Several years earlier Fitzgerald had written his editor, Max Perkins, that he was pledged to writing "something really NEW in form, idea, structure -- the model for the age that Joyce and Stein are searching for, that Conrad didn't find." This was after The Great Gatsby, when it was clear that neither the reviews nor the sales were going to be what he had hoped: "Some day they'll eat grass, by God!" Writing to Perkins about his dinner with Joyce, Fitzgerald said that he took heart from hearing Joyce say that his next book would take three or four more years to complete. Fitzgerald's next and last novel (but for the incomplete The Last Tycoon) was Tender is the Night -- not the "model for the age" that he had hoped. He would die of a heart attack at age forty-four, just three weeks before Joyce would die suddenly at age fifty-eight. In the Modern Library's Top 100 list for the century, the first three books are Ulysses, The Great Gatsby, and A Portrait of the Artist as a Young Man.

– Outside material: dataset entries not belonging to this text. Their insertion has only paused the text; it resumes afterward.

(** The loop returns when the fuel exceeds the number of ids in the queue
    or not yet visited; the set returned has the property and is closed
    under the edges. *)
Lemma component_loop_spec fuel :
  ∀ visited queue,
    component_inv visited queue →
    (length queue + size (U ∖ visited) < fuel)%nat →
    ∃ V, component_loop fuel edges visited queue = Some V ∧
         visited ⊆ V ∧ V ⊆ U ∧ (∀ x, x ∈ V → P x) ∧
         ∀ e u x, e ∈ edges → joins e u x = true → u ∈ V → x ∈ V.
Proof.
  induction fuel as [|fuel IH]; intros visited queue [Hq Hu Hs Hd] Hfuel; [lia|].
  cbn [component_loop]. destruct queue as [|current rest].
  { exists visited. split; [done|]. split; [done|]. split; [done|]. split; [done|].
    intros e u x He Hj Hin. destruct (Hd u Hin) as [[]%elem_of_nil|Hall]. by eapply Hall. }
  assert (current ∈ visited) as Hcur by (apply Hq, elem_of_cons; by left).
  destruct (scan_edges_spec current edges visited rest Hcur)
    as (added & -> & Hnd & Hnew & Hall).
  assert (∀ x, x ∈ added → (x ∉ visited) ∧ x ∈ U) as HaddU.
  { intros x Hx. destruct (Hnew x Hx) as (Hn & e & He & Hj). split; [done|].
    apply HU. by eapply joins_edge_ids. }
  destruct (IH (visited ∪ list_to_set added) (rest ++ added)) as (V & HV & Hsub & HVU & HVP & Hcl).
  - split.
    + intros x [Hx|Hx]%elem_of_app; [|set_solver].
      apply elem_of_union. left. apply Hq, elem_of_cons. by right.
    + intros x [Hx|Hx%elem_of_list_to_set]%elem_of_union; [by apply Hu|by apply HaddU].
    + intros x [Hx|Hx%elem_of_list_to_set]%elem_of_union; [by apply Hs|].
      destruct (Hnew x Hx) as (_ & e & He & Hj). eapply HP; [done..|]. by apply Hs.
    + intros u [Hu'|Hu'%elem_of_list_to_set]%elem_of_union.
      * destruct (Hd u Hu') as [[->|Hin]%elem_of_cons|Hdone].
        -- right. intros e x He Hj. by eapply Hall.
        -- left. apply elem_of_app. by left.
        -- right. intros e x He Hj. apply elem_of_union. left. by eapply Hdone.
      * left. apply elem_of_app. by right.
  - pose proof (size_difference_added U visited added Hnd HaddU).
    rewrite length_app. simpl length in Hfuel. lia.
  - exists V. split; [done|]. split; [set_solver|]. done.
Qed.

End component.

(** *** The nearest visited node *)

Section nearest.
Variable sqrt : Q → Q.
Variables (nodes : list Node.t) (visited : gset string) (node : Node.t).
Lemma name_match_floor_witness :
  (8 # 10 <= Coordinator.score "running shoe" running_shoes
   /\ In running_shoes
         (Coordinator.fuzzy_match_products "running shoe" [blue_jacket; running_shoes] (4 # 10)))
  /\ hd_error
       (Coordinator.fuzzy_match_products "running shoe" [blue_jacket; running_shoes] (4 # 10))
     = Some running_shoes.
Proof.
  split.
  - apply (proj1 name_match_floor "running shoe" [blue_jacket; running_shoes]
                 (4 # 10) running_shoes).
    + unfold Qle; simpl; lia.
    + right. left. reflexivity.
    + reflexivity.
  - apply (proj2 name_match_floor [blue_jacket] [] running_shoes eq_refl).
    intros x [<- | []]. vm_compute. reflexivity.
Defined.

(** C1, as stated, fails: a catalogue can hold an earlier product of
    the same score, here "Running Shoe" in front of "Running Shoes",
    and the stable sort keeps the earlier one first. *)
Lemma ranked_first_counterexample :
  In running_shoes [running_shoe; running_shoes]
  /\ name running_shoes = "Running Shoes"
  /\ hd_error
       (Coordinator.fuzzy_match_products "running shoe" [running_shoe; running_shoes] (4 # 10))
     = Some running_shoe
  /\ hd_error
       (McpServer.enhanced_fuzzy_match_products
          "running shoe" [running_shoe; running_shoes] (4 # 10))
     = Some running_shoe
  /\ running_shoe <> running_shoes.
Proof.
  split; [right; left; reflexivity|].
  split; [reflexivity|].
  split; [vm_compute; reflexivity|].
  split; [vm_compute; reflexivity|].
  discriminate.
Qed.

End MatcherFacts.

(** ** Lexical variants *)

Module VariantFacts.
Import PyStr.

(** C4 (amended): for every phrase that does not end in "s" the list of
    variants is the phrase and the phrase with "s" added, followed by
    the phrase with "es" added -- in the matcher of the coordinator
    only when the phrase does not end in "e", in the enhanced matcher
    of the server always. *)
Theorem variants_without_final_s (phrase : string) :
  endswith phrase "s" = false ->
  Coordinator.query_variants phrase
  = [phrase; (phrase ++ "s")%string]
      ++ (if endswith phrase "e" then [] else [(phrase ++ "es")%string])
  /\ McpServer.query_variants phrase
     = [phrase; (phrase ++ "s")%string; (phrase ++ "es")%string].
Proof.
  intro H. unfold Coordinator.query_variants, McpServer.query_variants.
  rewrite H. cbn [andb]. split; [|reflexivity].
  destruct (endswith phrase "e"); reflexivity.
Qed.

Lemma variants_without_final_s_witness :
  Coordinator.query_variants "mug" = ["mug"; "mugs"; "muges"]
  /\ McpServer.query_variants "mug" = ["mug"; "mugs"; "muges"].
Proof. apply (variants_without_final_s "mug"). reflexivity. Defined.

(** C4, as stated, fails for the enhanced matcher: "shoe" ends in "e"
    and does not end in "s", yet "shoees" is one of its variants. *)
Lemma enhanced_variants_counterexample :
  endswith "shoe" "s" = false
  /\ endswith "shoe" "e" = true
  /\ In "shoees" (McpServer.query_variants "shoe")
  /\ ~ In "shoees" (Coordinator.query_variants "shoe").
Proof.
  split; [reflexivity|]. split; [reflexivity|]. split.
  - right. right. left. reflexivity.
  - intros [H | [H | []]]; discriminate.
Qed.

End VariantFacts.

Zelda did not share her husband's enthusiasm for Joyce. When undergoing treatment for her first breakdown -- this was 1930, several years after the dinner -- she asked Scott to choose her some books, carefully: "I have been reading Joyce and find it a nightmare in my present condition. . . and not Lawrence and notVirginia Wolf [sic] or anybody who writes by dipping the broken threads of their heads into the ink of literary history, please." Several years later, Joyce's daughter, Lucia would have the same psychiatrist as Zelda, stay for a time in the same Lake Geneva clinic, and also be diagnosed as schizophrenic.